Vershbow, ein ehemaliger amerikanischer Botschafter in Russland, sagte, es gebe eine „geringe Wahrscheinlichkeit“ eines Zerfalls, merkte aber an, dass „ironischerweise“ Putins Annexion von Gebieten in der Ostukraine „von Separatistenführern innerhalb der Russischen Föderation als Präzedenzfall angeführt werden könnte, um zu sagen: ‚ Grenzen sind jetzt zu greifen’.“

Eine Rückkehr der Reset-Debatte

Sobald ein neues Führungsteam eingesetzt ist, werden für westliche Regierungen die verheerendsten politischen Debatten beginnen.

Da Putin nicht mehr auf der politischen Bühne steht, könnten einige Beamte – insbesondere in Westeuropa – argumentieren, dass es eine Gelegenheit gibt, eine neue Beziehung zu Moskau aufzubauen.

Die USA boten Russland zu Beginn der Präsidentschaft von Barack Obama einen symbolischen „Reset“-Knopf an, nur um zu sehen, wie sich die Beziehungen weiter verschlechterten. Und Deutschland hat jahrelang das Evangelium des wirtschaftlichen Engagements mit Russland gepredigt, nur um ein historisches „Zeitenwende“, oder Wendepunkt nach der Invasion Moskaus.

Mit einer neuen Führung im Kreml kann Deutschland sagen: „Oh, Zeitenwende, egal. Lassen Sie uns die USA dazu drängen, einen weiteren Reset mit dem neuen russischen Führer durchzuführen“, sagte Alberque.

Der östliche Flügel der NATO würde solche Annäherungsversuche zwangsläufig bedauern. Sie würden argumentieren „Russland ändert sich nie“, sagte Alberque, und sich auf die Verbündeten stützen, nicht von der selbstbewussteren NATO-Haltung abzuweichen, die seit Beginn des Krieges eingenommen wurde.

Der polnische Verteidigungsminister Mariusz Błaszczak machte genau diesen Punkt gegenüber POLITICO.

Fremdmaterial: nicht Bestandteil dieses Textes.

(** * Vercel CLI: repository link resolver and deployment event consumer

    A shallow embedding of two pieces of the command-line client:

    - the repo-to-projects resolver ([findRepoRoot], [traverseUpDirectories],
      [getRepoLink], [ensureRepoLink], [sortByDirectory],
      [findProjectsFromPath]) of the CLI's link utilities, and
    - the deployment event consumer [printEvents] with its retry wrapper.

    JavaScript values are modelled as the code uses them: strings as
    [string], arrays as [list], [undefined] as [None], a thrown exception
    as the [Throw] branch of [result].  Callbacks of the environment
    (file system, prompts, HTTP) are parameters or scripted inputs. *)

From Stdlib Require Import String Ascii List Bool Arith ZArith Lia Sorted
  Permutation.
Import ListNotations.

Local Open Scope string_scope.
Local Open Scope list_scope.

(** ** JavaScript helpers *)

Module Js.

(** What a [throw] carries. *)
Inductive exn : Type :=
| TypeError (what : string)
| Error (message : string)
| SystemError (code : string).

(** A computation that returns or throws. *)
Inductive result (A : Type) : Type :=
| Ok (a : A)
| Throw (e : exn).

Arguments Ok {A} a.
Arguments Throw {A} e.

Definition bind {A B : Type} (m : result A) (k : A -> result B) : result B :=
  match m with
  | Ok a => k a
  | Throw e => Throw e
  end.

„Russland in einer Version mit Zar als Führer war dasselbe wie Russland in einer Version mit einem Generalsekretär der Kommunistischen Partei als Führer, und jetzt ist es dasselbe wie Wladimir Putin als Führer“, sagte er.

„Was aus unserer Sicht wichtig ist“, fügte er hinzu, „ist, Russland zu isolieren.“

Vorerst gibt es keinen erwarteten Putin-Nachfolger. Aber Beamte sagen, sie erwarten ein Regime mit einer ähnlichen Ideologie – oder einer noch extremeren.

Jānis Garisons, ein lettischer Staatssekretär, wies darauf hin, dass Putin bereits Kritiker – und mögliche zukünftige Führer – wie Alexei Nawalny inhaftiert habe und nur mehr Hardliner von außen bereit seien, einzugreifen.

Der russische Präsident Wladimir Putin wird in der Staatsresidenz Bocharov Ruchei gesehen | Pool-Foto von Vladimir Smirnov/AFP über Getty Images

„Die einzigen Leute, die ihn kritisieren“ und nicht im Gefängnis „sind vom rechten Flügel“, sagte Garisons.

„Wir sollten nicht Opfer einer Junta oder einer Gruppe von Menschen werden, die sich melden und sagen, dass sie einen Reset wollen“, sagte Ben Hodges, ehemaliger Kommandeur der US Army Europe, „wenn es immer noch so ist.“

Ein wesentlicher Unterschied besteht diesmal darin, dass Europa jetzt wirtschaftlich weniger von Moskau abhängig ist, was einen wichtigen Anreiz für ein erneutes Engagement verringert.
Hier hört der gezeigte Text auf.